Source information
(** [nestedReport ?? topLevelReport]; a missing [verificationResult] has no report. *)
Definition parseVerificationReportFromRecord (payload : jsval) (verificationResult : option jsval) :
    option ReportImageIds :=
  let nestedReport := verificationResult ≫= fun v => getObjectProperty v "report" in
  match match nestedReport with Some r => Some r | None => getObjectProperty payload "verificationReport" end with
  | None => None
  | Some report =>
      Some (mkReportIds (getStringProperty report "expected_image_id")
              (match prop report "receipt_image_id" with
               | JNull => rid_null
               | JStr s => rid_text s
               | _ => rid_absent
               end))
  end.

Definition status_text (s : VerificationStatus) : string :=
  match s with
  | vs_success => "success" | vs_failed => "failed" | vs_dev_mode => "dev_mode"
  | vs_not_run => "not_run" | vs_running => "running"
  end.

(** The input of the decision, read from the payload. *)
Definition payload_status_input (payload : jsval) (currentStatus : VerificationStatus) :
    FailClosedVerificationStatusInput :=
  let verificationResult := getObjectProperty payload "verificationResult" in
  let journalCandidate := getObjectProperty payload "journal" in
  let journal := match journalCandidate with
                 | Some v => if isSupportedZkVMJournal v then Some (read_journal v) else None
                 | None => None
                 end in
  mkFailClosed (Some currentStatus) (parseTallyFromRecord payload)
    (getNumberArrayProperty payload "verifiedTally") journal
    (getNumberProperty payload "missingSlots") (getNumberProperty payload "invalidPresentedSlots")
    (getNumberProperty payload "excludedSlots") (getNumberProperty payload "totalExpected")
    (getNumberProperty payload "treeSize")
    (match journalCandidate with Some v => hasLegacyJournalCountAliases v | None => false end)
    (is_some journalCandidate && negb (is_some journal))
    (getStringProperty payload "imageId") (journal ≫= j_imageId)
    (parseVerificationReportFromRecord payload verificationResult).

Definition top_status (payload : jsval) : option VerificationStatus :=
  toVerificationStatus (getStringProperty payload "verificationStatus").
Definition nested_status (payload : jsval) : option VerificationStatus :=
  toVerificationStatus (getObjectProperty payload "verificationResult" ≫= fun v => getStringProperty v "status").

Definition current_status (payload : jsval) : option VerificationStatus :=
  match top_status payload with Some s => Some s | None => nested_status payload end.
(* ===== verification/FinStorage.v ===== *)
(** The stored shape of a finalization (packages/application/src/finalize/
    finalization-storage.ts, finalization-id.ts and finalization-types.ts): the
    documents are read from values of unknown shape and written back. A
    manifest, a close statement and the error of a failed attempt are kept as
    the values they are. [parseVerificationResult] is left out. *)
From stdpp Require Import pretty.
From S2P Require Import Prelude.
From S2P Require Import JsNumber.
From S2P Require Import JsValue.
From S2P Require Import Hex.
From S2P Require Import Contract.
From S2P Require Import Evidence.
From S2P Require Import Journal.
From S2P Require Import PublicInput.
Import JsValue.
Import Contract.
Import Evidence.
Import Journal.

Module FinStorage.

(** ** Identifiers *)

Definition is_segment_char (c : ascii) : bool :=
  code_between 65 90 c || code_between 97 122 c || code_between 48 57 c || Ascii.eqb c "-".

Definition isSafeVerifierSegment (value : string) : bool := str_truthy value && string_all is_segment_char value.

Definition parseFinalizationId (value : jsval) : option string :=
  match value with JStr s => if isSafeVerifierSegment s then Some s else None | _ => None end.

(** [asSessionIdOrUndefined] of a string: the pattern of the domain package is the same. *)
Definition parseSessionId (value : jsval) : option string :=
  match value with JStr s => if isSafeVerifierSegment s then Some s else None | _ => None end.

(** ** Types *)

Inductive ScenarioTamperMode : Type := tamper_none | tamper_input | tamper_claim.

Problem details
Every record should be retyped so that it matches the original exactly.

Solution
(** [nestedReport ?? topLevelReport]; a missing [verificationResult] has no report. *)
Definition parseVerificationReportFromRecord (payload : jsval) (verificationResult : option jsval) :
    option ReportImageIds :=
  let nestedReport := verificationResult ≫= fun v => getObjectProperty v "report" in
  match match nestedReport with Some r => Some r | None => getObjectProperty payload "verificationReport" end with
  | None => None
  | Some report =>
      Some (mkReportIds (getStringProperty report "expected_image_id")
              (match prop report "receipt_image_id" with
               | JNull => rid_null
               | JStr s => rid_text s
               | _ => rid_absent
               end))
  end.

Definition status_text (s : VerificationStatus) : string :=
  match s with
  | vs_success => "success" | vs_failed => "failed" | vs_dev_mode => "dev_mode"
  | vs_not_run => "not_run" | vs_running => "running"
  end.

(** The input of the decision, read from the payload. *)
Definition payload_status_input (payload : jsval) (currentStatus : VerificationStatus) :
    FailClosedVerificationStatusInput :=
  let verificationResult := getObjectProperty payload "verificationResult" in
  let journalCandidate := getObjectProperty payload "journal" in
  let journal := match journalCandidate with
                 | Some v => if isSupportedZkVMJournal v then Some (read_journal v) else None
                 | None => None
                 end in
  mkFailClosed (Some currentStatus) (parseTallyFromRecord payload)
    (getNumberArrayProperty payload "verifiedTally") journal
    (getNumberProperty payload "missingSlots") (getNumberProperty payload "invalidPresentedSlots")
    (getNumberProperty payload "excludedSlots") (getNumberProperty payload "totalExpected")
    (getNumberProperty payload "treeSize")
    (match journalCandidate with Some v => hasLegacyJournalCountAliases v | None => false end)
    (is_some journalCandidate && negb (is_some journal))
    (getStringProperty payload "imageId") (journal ≫= j_imageId)
    (parseVerificationReportFromRecord payload verificationResult).

Definition top_status (payload : jsval) : option VerificationStatus :=
  toVerificationStatus (getStringProperty payload "verificationStatus").
Definition nested_status (payload : jsval) : option VerificationStatus :=
  toVerificationStatus (getObjectProperty payload "verificationResult" ≫= fun v => getStringProperty v "status").

Definition current_status (payload : jsval) : option VerificationStatus :=
  match top_status payload with Some s => Some s | None => nested_status payload end.
(* ===== verification/FinStorage.v ===== *)
(** The stored shape of a finalization (packages/application/src/finalize/
    finalization-storage.ts, finalization-id.ts and finalization-types.ts): the
    documents are read from values of unknown shape and written back. A
    manifest, a close statement and the error of a failed attempt are kept as
    the values they are. [parseVerificationResult] is left out. *)
From stdpp Require Import pretty.
From S2P Require Import Prelude.
From S2P Require Import JsNumber.
From S2P Require Import JsValue.
From S2P Require Import Hex.
From S2P Require Import Contract.
From S2P Require Import Evidence.
From S2P Require Import Journal.
From S2P Require Import PublicInput.
Import JsValue.
Import Contract.
Import Evidence.
Import Journal.

Module FinStorage.

(** ** Identifiers *)

Definition is_segment_char (c : ascii) : bool :=
  code_between 65 90 c || code_between 97 122 c || code_between 48 57 c || Ascii.eqb c "-".

Definition isSafeVerifierSegment (value : string) : bool := str_truthy value && string_all is_segment_char value.

Definition parseFinalizationId (value : jsval) : option string :=
  match value with JStr s => if isSafeVerifierSegment s then Some s else None | _ => None end.

(** [asSessionIdOrUndefined] of a string: the pattern of the domain package is the same. *)
Definition parseSessionId (value : jsval) : option string :=
  match value with JStr s => if isSafeVerifierSegment s then Some s else None | _ => None end.

(** ** Types *)

Inductive ScenarioTamperMode : Type := tamper_none | tamper_input | tamper_claim.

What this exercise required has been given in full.